What this task involves:
Can you pull out each line of the data below that includes the word "calls"?

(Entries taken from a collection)
※

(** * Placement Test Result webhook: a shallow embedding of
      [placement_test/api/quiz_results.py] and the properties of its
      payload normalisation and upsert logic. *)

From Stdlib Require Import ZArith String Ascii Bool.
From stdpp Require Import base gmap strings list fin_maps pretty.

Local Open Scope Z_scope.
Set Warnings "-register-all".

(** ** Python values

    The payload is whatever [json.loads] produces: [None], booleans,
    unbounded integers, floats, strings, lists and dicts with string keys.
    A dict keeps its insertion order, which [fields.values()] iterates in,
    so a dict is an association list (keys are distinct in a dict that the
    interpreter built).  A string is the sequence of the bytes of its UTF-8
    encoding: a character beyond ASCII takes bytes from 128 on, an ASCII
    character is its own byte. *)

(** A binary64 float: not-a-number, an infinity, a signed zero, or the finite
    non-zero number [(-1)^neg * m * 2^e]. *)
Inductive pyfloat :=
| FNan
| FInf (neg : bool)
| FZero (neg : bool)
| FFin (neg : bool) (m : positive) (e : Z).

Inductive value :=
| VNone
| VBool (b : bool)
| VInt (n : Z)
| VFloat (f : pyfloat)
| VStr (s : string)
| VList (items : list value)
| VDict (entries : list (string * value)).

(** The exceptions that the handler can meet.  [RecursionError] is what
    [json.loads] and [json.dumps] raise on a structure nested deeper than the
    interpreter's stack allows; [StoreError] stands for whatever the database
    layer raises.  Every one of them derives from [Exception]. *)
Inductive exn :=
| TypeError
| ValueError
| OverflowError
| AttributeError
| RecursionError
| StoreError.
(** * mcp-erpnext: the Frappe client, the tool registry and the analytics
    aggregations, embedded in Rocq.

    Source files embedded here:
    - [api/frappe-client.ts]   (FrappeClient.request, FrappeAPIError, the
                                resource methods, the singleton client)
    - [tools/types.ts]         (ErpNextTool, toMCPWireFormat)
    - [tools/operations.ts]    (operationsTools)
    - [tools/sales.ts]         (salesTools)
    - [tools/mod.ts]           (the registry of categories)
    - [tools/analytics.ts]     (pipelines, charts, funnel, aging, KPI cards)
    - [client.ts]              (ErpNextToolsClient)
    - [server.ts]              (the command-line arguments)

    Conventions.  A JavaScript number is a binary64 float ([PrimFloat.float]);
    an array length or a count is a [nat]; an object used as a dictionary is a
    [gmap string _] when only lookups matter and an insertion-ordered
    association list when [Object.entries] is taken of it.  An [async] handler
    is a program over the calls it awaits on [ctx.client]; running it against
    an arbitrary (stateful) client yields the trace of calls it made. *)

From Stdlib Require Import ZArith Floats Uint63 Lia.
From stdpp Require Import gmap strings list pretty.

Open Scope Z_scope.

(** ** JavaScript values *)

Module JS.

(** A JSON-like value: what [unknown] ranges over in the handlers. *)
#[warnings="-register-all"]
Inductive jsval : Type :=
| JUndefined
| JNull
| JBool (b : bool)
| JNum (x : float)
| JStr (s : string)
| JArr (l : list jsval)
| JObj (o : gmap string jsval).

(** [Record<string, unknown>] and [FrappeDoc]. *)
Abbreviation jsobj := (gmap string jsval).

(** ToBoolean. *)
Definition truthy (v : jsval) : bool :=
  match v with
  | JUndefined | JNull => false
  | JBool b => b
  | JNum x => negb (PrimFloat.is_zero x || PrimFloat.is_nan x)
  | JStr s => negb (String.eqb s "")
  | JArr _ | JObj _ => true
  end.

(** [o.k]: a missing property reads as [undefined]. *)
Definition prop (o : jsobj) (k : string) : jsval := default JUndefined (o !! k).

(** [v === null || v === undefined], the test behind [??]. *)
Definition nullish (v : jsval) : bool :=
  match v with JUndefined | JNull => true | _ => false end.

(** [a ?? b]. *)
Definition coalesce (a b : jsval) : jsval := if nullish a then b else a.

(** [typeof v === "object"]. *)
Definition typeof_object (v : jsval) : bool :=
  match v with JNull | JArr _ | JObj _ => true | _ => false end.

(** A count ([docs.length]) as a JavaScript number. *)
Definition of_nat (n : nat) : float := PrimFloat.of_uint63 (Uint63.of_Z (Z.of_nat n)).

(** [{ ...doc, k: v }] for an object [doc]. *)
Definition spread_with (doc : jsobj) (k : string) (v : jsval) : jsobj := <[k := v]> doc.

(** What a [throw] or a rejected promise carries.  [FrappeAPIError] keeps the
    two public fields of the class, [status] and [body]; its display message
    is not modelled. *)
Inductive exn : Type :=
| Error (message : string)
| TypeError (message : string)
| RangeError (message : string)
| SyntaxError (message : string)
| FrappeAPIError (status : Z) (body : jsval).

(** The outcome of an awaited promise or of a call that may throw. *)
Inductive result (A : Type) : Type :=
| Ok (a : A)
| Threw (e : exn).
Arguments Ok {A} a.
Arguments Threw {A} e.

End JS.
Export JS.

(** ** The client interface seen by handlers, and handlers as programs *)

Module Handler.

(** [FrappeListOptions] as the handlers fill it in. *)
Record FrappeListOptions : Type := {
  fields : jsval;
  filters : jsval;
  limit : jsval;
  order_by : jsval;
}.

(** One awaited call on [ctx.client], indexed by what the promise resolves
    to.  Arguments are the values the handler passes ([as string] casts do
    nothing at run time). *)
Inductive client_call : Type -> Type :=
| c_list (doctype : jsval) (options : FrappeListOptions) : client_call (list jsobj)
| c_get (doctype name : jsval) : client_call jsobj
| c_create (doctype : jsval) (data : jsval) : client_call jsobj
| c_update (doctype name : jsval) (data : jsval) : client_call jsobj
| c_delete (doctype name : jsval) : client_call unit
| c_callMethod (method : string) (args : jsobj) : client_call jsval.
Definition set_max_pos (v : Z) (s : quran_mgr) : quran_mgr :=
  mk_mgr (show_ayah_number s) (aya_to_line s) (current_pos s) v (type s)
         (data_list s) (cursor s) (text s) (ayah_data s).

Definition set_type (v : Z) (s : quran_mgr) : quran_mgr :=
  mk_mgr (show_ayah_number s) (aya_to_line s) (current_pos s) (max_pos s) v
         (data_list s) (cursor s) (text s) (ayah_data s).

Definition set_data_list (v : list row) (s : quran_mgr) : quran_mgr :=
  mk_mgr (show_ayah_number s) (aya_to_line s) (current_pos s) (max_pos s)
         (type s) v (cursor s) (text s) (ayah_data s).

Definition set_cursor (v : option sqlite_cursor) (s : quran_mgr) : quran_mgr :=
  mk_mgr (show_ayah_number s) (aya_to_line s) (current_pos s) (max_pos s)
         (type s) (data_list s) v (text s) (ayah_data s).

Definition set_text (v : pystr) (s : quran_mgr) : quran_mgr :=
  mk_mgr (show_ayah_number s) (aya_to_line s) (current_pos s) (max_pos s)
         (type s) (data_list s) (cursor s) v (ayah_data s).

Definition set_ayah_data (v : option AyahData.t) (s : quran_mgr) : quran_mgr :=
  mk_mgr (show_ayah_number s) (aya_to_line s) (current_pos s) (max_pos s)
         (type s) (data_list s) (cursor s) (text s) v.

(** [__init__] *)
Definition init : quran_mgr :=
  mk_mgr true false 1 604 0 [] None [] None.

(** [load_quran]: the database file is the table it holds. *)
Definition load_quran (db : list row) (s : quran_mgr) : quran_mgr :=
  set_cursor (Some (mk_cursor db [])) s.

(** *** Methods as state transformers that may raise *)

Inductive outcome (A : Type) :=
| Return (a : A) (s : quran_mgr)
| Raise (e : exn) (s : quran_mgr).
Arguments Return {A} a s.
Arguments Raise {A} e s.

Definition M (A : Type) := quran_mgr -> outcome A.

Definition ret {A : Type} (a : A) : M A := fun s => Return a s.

※

Answer section:
    is a program over the calls it awaits on [ctx.client]; running it against
    an arbitrary (stateful) client yields the trace of calls it made. *)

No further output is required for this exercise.